Mon corps de jeune fille, que je regrettais tant de ne pas être autrement, s’est métamorphosé en un corps de femme. Mes chaires, autrefois si fraiches, insouciantes et plastiques, dénoncent désormais l’évidence de la fragilité à laquelle on ne pense pas en étant jeune. J’ai nommé la gravité terrestre. C’est le genre de choses que l’on prend en pleine face après coup. Mon corps a changé et moi avec.
Je disais donc : j’ai 25 ans et j’ai les seins lourds. Comme ceux de ma mère. On n’échappe pas au cycle naturel des choses.

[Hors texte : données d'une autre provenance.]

(** Deferred rows that are due, the earliest first *)
Definition due (t : Z) (l : JobLog) : bool :=
  (jl_status l =s "deferred") && match jl_scheduled l with Some s => s <=? t | None => false end.
Fixpoint insert_due (e : string * JobLog) (l : list (string * JobLog)) : list (string * JobLog) :=
  match l with
  | [] => [e]
  | f :: l' => if default 0 (jl_scheduled e.2) <=? default 0 (jl_scheduled f.2) then e :: l else f :: insert_due e l'
  end.
Definition due_logs (t : Z) (limit : nat) (w : world Q X) : list (string * JobLog) :=
  take limit (foldr insert_due [] (List.filter (fun e => due t e.2) (map_to_list (w_rows w)))).

Definition autonomy_of (payload : dict json) : dict json := match dget payload "__autonomy" with Some (JObj a) => a | _ => [] end.

(** One row of [process_deferred_jobs]; [true] when it was resumed. The row's attributes
    are read again after each commit. *)
Definition process_deferred_one (t : Z) (e : string * JobLog) : W bool :=
  let '(id, l) := e in
  d ← db_call (sv_decide sv (jl_task l) (jl_source l) (autonomy_of (jl_payload l)));
  db_call (sv_record sv id) ≫= fun _ =>
  match (d : decision) with
  | DIgnore => change_log id (fun l => log_completed t (log_status "ignored" l)) ≫= fun _ => commit ≫= fun _ => mret false
  | DDefer s => change_log id (log_scheduled (t + defer_delay s)) ≫= fun _ => commit ≫= fun _ => mret false
  | DExecute =>
      change_log id (log_status "pending") ≫= fun _ => commit ≫= fun _ =>
      (if ae_test_mode env then execute_job id (jl_task l) (jl_payload l)
       else dispatch_async JOB_DISPATCH_STUB (CallJob id (jl_task l) (jl_payload l)) (MkCtx (Some id) None None None false)) ≫= fun _ =>
      mret true
  end.

Fixpoint process_deferred_all (t : Z) (l : list (string * JobLog)) : W Z :=
  match l with
  | [] => mret 0
  | e :: l' => b ← process_deferred_one t e; n ← process_deferred_all t l'; mret (if (b : bool) then n + 1 else n)
  end.

(** [process_deferred_jobs] *)
Definition process_deferred_jobs (limit : nat) : W Z :=
  writes close ≫= fun _ =>
  try_finally (t ← now; l ← reads (due_logs t limit); process_deferred_all t l) close.

(** [_cleanup_stale_logs] of [AINDY/platform_layer/scheduler_service.py] *)
Definition stale_log (t : Z) (l : JobLog) : bool := (jl_status l =s "pending") && (jl_created l <? t - 3600 * 1000000).
Definition mark_stale (l : JobLog) : JobLog := log_error "Stale: never started within 1 hour of creation" (log_status "failed" l).
Definition cleanup_stale_logs : W unit := fun w =>
  let t := sv_clock sv (w_x w) in
  try_except (writes (fun w => with_rows w (w_rows w) ((fun l => if stale_log t l then mark_stale l else l) <$> w_rows w)) ≫= fun _ => commit)
    (fun _ => mret ()) (close w).
End jobs.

Je ne m’en plains pas. Je constate juste.
J’ai grandi dans une époque où la finesse des traits, l’élasticité juvénile, et le mythe de l’apparente fragilité féminine sont tout. Moi, j’ai le corps opulent, je ne suis que courbes et renflements. J’ai la peau laiteuse, rosée au niveau des seins et de la bouche, ainsi qu’une constellation de grains de beauté sur certaines parties du corps. J’ai de tout temps eu ces cheveux longs et dorés, ces ongles rongés, ces petites mains. Cette silhouette imposante à la fois forte et délicate. Un corps mûr, griffé de vergetures, naturel. Doux mais fort dans tous les sens du terme. Onctueux. Un corps de femme indépendante. Un corps de mère. Un corps de bonne vivante. Un corps qui jouit de la bonne chair. Qu’y a-t’il de si mal à profiter de la vie ?
Il m’en a fallu du temps pour comprendre qu’il y avait peut-être là de la beauté. Une forme de beauté qui m'est personnelle. Quelle est la vôtre ?
J’ai bientôt 26 ans et mon corps a changé. Et il changera encore.
Il a changé en étant toujours le même. Et je réalise qu’ainsi, je l’aime d’autant plus.